## Data supplied
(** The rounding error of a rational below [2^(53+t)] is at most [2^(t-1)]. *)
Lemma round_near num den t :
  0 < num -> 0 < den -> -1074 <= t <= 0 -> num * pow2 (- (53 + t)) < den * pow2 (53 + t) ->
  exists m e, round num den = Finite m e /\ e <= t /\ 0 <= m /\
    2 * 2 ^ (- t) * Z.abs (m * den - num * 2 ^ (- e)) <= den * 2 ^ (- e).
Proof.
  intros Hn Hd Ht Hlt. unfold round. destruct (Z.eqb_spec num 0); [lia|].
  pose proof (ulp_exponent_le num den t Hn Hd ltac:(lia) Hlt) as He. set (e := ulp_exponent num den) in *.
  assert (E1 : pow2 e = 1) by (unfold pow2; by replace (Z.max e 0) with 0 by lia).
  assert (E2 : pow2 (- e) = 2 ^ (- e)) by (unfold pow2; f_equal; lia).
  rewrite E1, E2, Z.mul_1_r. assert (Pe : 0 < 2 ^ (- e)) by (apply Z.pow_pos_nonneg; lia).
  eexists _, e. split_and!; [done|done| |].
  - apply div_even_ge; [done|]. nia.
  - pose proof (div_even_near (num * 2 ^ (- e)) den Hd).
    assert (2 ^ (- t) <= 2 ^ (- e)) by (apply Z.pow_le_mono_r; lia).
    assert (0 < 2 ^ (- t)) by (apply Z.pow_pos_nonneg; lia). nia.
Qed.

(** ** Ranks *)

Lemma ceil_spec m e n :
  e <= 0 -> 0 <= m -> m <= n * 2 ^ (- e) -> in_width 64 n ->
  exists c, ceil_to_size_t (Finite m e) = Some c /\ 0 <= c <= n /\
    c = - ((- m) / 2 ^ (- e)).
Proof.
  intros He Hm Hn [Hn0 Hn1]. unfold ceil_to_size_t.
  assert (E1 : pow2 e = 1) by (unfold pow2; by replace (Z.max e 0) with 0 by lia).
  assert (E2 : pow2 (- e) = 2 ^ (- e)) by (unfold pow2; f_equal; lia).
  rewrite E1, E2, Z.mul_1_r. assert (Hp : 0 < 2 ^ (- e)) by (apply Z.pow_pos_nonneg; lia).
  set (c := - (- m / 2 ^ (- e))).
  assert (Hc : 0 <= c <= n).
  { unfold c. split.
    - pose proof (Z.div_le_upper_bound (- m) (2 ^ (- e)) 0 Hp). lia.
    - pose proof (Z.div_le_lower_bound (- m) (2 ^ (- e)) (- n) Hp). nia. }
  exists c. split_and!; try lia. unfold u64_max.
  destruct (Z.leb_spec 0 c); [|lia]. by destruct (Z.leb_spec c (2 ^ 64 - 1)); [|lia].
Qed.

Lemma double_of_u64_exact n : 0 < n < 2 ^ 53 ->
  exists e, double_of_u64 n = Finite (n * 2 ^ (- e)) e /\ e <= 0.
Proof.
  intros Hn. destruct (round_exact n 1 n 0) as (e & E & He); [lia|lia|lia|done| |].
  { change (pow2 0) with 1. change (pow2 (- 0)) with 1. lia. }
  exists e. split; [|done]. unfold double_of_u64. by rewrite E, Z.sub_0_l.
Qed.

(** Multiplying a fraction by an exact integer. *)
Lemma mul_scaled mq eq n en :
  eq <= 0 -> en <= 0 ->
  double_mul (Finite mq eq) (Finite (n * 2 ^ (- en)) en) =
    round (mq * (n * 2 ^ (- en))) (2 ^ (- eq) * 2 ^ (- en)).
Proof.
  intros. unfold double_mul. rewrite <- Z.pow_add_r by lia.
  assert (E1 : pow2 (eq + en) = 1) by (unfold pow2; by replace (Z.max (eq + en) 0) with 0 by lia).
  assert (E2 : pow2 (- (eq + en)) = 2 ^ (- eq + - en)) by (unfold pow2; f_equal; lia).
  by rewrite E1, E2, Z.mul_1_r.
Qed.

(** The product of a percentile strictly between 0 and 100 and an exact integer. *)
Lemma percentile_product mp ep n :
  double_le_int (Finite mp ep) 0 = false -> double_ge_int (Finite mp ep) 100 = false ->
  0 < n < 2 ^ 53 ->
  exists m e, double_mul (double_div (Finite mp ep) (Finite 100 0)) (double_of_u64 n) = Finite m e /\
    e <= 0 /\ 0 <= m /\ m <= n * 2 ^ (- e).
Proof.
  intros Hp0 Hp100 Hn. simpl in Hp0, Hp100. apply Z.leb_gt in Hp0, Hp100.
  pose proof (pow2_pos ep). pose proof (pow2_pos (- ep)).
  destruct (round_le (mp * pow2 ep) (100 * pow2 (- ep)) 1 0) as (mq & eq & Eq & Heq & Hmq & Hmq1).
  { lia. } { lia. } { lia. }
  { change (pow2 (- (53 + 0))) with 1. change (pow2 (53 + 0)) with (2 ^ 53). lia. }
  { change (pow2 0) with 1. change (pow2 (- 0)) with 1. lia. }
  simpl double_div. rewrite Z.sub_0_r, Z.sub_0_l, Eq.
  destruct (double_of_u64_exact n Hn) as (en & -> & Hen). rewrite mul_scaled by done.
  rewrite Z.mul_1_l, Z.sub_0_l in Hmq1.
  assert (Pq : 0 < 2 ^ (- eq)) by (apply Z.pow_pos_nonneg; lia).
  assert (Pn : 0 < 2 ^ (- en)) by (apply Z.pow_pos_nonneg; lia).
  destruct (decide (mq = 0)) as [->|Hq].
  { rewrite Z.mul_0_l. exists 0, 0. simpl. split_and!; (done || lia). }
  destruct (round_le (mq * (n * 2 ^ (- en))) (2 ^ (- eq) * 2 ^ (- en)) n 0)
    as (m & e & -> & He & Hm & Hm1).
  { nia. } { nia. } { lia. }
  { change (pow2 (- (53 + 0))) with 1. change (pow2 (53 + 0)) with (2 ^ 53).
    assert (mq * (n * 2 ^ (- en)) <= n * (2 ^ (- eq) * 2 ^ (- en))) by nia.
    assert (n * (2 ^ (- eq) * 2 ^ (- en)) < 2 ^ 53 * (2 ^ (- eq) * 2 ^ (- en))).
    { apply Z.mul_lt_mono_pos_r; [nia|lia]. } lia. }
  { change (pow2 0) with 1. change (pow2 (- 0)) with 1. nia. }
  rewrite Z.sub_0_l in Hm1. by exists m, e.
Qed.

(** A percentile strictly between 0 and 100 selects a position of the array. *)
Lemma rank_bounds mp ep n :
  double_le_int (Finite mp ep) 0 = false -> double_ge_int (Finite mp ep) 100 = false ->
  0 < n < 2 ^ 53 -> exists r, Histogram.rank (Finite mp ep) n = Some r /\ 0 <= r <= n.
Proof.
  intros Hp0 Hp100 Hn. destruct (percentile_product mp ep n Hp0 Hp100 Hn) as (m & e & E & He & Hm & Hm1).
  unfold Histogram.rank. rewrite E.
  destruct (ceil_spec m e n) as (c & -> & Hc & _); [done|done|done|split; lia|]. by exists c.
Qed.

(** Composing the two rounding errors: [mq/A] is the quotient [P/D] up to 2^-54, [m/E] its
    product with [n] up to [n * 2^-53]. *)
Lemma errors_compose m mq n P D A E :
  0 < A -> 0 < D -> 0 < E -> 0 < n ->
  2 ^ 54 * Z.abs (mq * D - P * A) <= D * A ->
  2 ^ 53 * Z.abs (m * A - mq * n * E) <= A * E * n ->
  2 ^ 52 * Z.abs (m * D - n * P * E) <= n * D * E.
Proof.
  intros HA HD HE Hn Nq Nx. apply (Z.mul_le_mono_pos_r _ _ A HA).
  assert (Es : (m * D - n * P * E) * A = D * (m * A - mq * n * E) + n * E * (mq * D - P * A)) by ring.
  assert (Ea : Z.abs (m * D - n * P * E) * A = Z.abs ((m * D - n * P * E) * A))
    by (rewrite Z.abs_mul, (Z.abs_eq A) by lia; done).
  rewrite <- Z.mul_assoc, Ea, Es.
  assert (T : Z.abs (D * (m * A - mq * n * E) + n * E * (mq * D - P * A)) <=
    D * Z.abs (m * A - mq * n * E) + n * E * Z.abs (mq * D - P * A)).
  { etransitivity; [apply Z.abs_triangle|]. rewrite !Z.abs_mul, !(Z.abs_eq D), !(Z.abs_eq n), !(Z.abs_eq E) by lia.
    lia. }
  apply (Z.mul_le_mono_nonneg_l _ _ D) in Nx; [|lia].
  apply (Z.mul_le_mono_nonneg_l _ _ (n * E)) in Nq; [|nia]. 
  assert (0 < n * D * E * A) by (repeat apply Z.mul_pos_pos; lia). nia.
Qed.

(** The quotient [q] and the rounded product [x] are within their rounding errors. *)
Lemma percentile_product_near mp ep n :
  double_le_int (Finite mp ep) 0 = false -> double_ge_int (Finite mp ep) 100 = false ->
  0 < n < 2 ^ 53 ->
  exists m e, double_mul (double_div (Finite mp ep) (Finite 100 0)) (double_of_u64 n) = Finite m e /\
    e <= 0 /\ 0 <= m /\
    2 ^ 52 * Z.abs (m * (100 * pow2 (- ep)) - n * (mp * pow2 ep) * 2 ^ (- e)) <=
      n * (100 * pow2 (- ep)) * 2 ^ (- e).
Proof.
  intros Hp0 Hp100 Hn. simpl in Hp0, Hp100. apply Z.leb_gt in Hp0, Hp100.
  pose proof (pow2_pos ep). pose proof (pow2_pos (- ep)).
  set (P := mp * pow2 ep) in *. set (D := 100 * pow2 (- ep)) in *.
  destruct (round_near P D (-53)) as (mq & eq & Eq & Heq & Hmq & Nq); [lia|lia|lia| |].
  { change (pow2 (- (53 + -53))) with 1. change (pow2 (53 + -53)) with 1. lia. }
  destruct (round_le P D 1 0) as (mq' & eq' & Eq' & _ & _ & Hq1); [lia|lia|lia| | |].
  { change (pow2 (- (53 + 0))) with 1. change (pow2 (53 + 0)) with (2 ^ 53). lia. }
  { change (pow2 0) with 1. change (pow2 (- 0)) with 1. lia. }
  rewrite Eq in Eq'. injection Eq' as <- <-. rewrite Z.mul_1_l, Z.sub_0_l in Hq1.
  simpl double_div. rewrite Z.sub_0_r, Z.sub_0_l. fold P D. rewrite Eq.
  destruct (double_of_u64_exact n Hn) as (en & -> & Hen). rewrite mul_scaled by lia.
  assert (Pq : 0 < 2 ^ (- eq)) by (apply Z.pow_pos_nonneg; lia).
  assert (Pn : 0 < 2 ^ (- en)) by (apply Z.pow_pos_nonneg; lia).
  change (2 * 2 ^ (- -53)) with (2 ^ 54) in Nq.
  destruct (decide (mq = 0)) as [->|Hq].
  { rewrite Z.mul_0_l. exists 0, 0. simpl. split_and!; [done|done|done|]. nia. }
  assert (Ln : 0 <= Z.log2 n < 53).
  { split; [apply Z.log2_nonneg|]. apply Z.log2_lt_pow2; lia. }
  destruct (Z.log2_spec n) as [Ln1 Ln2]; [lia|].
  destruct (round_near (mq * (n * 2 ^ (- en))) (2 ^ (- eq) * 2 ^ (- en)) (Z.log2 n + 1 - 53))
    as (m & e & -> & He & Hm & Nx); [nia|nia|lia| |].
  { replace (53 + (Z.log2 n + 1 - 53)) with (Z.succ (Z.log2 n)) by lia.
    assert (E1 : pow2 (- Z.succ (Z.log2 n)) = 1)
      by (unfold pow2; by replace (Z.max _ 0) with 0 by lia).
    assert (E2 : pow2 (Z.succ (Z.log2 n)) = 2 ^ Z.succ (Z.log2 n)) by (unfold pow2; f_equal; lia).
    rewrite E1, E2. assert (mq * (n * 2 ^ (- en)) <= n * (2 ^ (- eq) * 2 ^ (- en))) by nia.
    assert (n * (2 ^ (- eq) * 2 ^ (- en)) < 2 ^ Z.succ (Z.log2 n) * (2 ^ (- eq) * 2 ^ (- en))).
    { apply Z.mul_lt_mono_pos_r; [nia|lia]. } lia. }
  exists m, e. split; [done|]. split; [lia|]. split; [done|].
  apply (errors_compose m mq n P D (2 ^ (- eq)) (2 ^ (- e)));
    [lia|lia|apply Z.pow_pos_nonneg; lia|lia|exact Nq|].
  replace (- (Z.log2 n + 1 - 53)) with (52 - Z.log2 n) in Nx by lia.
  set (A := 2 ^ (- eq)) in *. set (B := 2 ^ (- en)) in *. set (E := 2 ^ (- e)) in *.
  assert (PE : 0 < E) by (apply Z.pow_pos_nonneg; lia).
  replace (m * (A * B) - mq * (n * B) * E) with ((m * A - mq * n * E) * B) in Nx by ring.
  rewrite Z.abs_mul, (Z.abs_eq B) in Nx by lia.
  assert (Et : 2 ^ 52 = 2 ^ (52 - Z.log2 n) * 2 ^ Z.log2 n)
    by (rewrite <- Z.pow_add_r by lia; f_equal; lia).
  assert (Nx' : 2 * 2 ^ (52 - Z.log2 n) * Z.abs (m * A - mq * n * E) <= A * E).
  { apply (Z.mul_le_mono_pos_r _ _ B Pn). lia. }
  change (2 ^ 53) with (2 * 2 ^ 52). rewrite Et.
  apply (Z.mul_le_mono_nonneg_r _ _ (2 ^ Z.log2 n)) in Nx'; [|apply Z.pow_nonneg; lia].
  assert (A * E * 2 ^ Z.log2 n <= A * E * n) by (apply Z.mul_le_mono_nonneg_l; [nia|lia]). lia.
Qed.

--

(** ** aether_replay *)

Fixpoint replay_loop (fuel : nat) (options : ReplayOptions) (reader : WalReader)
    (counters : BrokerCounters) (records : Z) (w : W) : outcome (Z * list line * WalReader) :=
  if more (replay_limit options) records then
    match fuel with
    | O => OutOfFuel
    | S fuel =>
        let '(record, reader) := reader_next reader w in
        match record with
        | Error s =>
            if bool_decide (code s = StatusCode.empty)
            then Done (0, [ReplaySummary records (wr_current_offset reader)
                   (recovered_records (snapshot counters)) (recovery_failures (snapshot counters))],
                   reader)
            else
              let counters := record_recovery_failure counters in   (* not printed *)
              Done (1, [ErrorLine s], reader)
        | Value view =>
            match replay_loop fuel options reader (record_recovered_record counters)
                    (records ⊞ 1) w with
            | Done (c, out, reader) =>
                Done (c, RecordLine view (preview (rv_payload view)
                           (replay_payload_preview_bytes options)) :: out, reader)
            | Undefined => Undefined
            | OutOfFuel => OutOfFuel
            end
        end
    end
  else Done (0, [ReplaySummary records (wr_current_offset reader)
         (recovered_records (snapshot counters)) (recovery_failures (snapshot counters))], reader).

==

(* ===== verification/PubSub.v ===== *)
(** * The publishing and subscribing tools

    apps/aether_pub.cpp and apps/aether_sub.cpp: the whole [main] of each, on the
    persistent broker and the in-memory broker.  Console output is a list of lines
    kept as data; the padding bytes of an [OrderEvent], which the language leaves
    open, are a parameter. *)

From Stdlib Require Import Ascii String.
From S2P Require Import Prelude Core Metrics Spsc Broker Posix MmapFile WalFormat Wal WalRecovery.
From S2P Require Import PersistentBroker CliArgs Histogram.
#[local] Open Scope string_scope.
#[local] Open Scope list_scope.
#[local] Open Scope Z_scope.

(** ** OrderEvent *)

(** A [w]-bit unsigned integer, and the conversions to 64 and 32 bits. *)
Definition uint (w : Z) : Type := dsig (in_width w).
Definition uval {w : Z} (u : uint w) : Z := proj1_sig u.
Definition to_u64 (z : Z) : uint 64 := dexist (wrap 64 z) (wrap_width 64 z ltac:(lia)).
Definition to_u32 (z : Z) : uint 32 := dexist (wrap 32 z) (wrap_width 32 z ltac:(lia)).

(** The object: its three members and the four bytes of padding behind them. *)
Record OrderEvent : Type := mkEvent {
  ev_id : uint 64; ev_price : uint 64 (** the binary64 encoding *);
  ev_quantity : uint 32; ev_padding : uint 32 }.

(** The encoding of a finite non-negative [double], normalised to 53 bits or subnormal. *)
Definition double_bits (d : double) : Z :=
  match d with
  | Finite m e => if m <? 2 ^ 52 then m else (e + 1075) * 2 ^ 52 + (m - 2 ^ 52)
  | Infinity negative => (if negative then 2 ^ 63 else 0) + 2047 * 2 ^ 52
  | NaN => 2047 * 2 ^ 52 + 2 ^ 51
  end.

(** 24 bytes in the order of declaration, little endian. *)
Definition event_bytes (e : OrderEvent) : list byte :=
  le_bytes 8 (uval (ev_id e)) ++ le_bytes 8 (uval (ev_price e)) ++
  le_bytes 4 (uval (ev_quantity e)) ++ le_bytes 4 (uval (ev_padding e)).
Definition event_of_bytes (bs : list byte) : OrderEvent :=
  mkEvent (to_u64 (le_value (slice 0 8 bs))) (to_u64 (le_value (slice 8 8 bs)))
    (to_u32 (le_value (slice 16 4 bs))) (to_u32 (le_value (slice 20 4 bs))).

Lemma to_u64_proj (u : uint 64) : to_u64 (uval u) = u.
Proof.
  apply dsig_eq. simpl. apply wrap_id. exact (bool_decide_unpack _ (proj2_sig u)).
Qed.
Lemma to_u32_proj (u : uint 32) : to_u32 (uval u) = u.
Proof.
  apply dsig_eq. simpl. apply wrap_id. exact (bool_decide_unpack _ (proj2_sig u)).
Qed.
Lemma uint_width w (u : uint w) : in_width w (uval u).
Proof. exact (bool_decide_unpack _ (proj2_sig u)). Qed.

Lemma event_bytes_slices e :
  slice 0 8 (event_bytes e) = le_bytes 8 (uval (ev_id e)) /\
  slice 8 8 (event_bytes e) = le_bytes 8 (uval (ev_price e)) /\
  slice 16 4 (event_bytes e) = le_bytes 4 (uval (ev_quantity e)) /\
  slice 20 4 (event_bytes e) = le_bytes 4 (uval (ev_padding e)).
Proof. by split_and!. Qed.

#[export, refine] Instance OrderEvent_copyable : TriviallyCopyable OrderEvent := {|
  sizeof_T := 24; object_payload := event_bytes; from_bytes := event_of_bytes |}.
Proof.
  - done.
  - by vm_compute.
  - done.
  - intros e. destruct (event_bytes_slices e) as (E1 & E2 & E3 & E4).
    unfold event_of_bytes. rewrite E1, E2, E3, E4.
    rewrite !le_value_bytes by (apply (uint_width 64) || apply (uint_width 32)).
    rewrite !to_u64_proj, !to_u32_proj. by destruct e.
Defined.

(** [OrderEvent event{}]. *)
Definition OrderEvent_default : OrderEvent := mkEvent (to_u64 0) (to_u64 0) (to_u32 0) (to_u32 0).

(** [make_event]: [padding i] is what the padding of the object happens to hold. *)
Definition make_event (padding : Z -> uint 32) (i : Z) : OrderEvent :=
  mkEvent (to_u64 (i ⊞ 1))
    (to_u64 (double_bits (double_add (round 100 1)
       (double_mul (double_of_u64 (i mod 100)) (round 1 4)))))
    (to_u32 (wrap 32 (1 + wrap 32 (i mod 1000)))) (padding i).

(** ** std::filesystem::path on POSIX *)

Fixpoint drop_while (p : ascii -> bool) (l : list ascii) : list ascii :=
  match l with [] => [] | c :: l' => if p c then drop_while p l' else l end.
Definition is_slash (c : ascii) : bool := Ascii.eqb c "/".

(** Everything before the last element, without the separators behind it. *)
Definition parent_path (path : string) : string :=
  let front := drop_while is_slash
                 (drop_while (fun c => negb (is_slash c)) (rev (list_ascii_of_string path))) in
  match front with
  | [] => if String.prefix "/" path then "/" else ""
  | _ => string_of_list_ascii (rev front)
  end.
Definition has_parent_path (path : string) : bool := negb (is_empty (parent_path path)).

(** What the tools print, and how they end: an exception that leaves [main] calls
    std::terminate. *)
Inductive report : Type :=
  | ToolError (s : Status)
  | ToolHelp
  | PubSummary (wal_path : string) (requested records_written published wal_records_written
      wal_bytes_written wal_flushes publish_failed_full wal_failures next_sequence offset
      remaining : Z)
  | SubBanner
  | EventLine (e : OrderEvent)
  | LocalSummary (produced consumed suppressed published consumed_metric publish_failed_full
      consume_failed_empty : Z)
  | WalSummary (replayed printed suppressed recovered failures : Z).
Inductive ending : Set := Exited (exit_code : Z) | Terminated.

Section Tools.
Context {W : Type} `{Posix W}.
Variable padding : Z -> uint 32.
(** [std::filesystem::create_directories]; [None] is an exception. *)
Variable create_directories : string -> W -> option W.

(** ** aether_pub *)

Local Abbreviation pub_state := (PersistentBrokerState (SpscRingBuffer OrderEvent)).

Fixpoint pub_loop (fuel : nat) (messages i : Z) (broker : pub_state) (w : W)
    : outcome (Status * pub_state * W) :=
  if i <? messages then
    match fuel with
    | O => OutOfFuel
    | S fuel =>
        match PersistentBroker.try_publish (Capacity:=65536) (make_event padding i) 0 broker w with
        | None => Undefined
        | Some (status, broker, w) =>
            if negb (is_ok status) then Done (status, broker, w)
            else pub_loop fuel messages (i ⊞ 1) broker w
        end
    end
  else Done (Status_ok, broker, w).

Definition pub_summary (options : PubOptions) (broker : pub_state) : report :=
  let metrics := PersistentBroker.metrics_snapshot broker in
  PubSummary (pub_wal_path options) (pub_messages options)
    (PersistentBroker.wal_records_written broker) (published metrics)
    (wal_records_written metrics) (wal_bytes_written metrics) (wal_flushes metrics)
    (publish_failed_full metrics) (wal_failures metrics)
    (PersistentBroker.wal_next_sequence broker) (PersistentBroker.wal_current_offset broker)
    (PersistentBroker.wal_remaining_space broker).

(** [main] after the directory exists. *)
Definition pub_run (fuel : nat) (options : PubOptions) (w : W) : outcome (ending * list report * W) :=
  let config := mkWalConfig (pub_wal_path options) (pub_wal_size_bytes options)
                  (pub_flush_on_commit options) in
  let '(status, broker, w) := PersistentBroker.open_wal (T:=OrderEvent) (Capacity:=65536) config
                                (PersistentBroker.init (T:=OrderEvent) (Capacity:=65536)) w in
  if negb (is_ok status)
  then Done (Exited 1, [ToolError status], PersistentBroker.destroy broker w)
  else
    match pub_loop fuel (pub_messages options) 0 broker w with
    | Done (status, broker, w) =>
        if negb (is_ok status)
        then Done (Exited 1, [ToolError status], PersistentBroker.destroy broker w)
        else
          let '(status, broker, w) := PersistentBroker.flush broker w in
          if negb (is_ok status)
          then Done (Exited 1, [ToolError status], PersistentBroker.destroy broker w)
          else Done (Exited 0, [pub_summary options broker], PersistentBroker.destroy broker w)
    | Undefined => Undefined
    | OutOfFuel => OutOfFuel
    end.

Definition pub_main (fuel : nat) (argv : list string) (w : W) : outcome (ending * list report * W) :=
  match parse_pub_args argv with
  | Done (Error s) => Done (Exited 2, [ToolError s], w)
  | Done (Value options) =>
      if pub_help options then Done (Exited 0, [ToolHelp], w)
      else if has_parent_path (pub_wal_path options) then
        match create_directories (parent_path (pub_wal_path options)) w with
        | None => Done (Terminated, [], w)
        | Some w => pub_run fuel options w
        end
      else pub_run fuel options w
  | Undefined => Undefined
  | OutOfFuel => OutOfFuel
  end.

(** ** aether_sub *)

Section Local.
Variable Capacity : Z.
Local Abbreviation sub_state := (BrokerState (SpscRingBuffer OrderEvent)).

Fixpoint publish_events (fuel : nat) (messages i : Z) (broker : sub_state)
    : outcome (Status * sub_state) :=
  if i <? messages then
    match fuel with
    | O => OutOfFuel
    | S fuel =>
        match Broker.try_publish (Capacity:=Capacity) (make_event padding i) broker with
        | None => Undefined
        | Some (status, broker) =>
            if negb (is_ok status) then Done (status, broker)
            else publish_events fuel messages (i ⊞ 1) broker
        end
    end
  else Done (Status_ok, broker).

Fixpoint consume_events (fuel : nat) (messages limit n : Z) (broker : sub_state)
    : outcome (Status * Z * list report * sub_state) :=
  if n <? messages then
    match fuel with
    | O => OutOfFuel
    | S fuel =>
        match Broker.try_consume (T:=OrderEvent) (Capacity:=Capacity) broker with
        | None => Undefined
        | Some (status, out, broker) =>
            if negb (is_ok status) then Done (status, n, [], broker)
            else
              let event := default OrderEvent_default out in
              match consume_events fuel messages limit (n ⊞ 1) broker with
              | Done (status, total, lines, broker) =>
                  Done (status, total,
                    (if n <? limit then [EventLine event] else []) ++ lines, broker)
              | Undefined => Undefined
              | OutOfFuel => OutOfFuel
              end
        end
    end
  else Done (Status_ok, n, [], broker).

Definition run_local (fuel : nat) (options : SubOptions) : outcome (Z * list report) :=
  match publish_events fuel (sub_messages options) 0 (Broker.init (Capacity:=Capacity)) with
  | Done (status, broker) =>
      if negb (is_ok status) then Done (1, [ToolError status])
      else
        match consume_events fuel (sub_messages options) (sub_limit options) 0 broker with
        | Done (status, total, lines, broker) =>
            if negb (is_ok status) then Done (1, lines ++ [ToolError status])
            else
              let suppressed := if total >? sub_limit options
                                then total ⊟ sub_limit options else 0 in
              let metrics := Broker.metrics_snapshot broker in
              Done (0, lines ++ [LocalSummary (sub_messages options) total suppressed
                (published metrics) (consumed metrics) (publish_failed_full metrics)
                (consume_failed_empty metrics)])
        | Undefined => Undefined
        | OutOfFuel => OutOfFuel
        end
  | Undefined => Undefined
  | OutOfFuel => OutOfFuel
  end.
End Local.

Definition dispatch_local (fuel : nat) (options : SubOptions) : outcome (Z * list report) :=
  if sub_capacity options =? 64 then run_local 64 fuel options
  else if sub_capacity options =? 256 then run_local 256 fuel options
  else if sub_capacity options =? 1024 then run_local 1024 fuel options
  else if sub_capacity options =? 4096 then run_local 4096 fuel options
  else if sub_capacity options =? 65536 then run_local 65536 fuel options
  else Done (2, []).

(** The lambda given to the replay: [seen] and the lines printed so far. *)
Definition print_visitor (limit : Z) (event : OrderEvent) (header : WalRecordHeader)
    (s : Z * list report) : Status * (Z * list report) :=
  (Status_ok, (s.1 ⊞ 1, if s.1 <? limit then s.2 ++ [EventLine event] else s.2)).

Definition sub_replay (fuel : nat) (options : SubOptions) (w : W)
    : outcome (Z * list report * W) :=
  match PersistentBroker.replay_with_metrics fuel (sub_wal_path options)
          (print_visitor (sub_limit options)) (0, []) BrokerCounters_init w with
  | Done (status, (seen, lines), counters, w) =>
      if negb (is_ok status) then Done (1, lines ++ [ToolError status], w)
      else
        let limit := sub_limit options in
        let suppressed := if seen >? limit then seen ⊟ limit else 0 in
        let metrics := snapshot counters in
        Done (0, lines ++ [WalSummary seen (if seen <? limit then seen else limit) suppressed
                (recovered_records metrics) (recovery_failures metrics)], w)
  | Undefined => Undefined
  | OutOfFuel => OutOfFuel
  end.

## Exercise description
Of all the entries above, repeat only the lines from the line that has "(Status * sub_state)" to the line that has "out, broker) =>", both lines included, exactly.

## Answer to this problem
    : outcome (Status * sub_state) :=
  if i <? messages then
    match fuel with
    | O => OutOfFuel
    | S fuel =>
        match Broker.try_publish (Capacity:=Capacity) (make_event padding i) broker with
        | None => Undefined
        | Some (status, broker) =>
            if negb (is_ok status) then Done (status, broker)
            else publish_events fuel messages (i ⊞ 1) broker
        end
    end
  else Done (Status_ok, broker).

Fixpoint consume_events (fuel : nat) (messages limit n : Z) (broker : sub_state)
    : outcome (Status * Z * list report * sub_state) :=
  if n <? messages then
    match fuel with
    | O => OutOfFuel
    | S fuel =>
        match Broker.try_consume (T:=OrderEvent) (Capacity:=Capacity) broker with
        | None => Undefined
        | Some (status, out, broker) =>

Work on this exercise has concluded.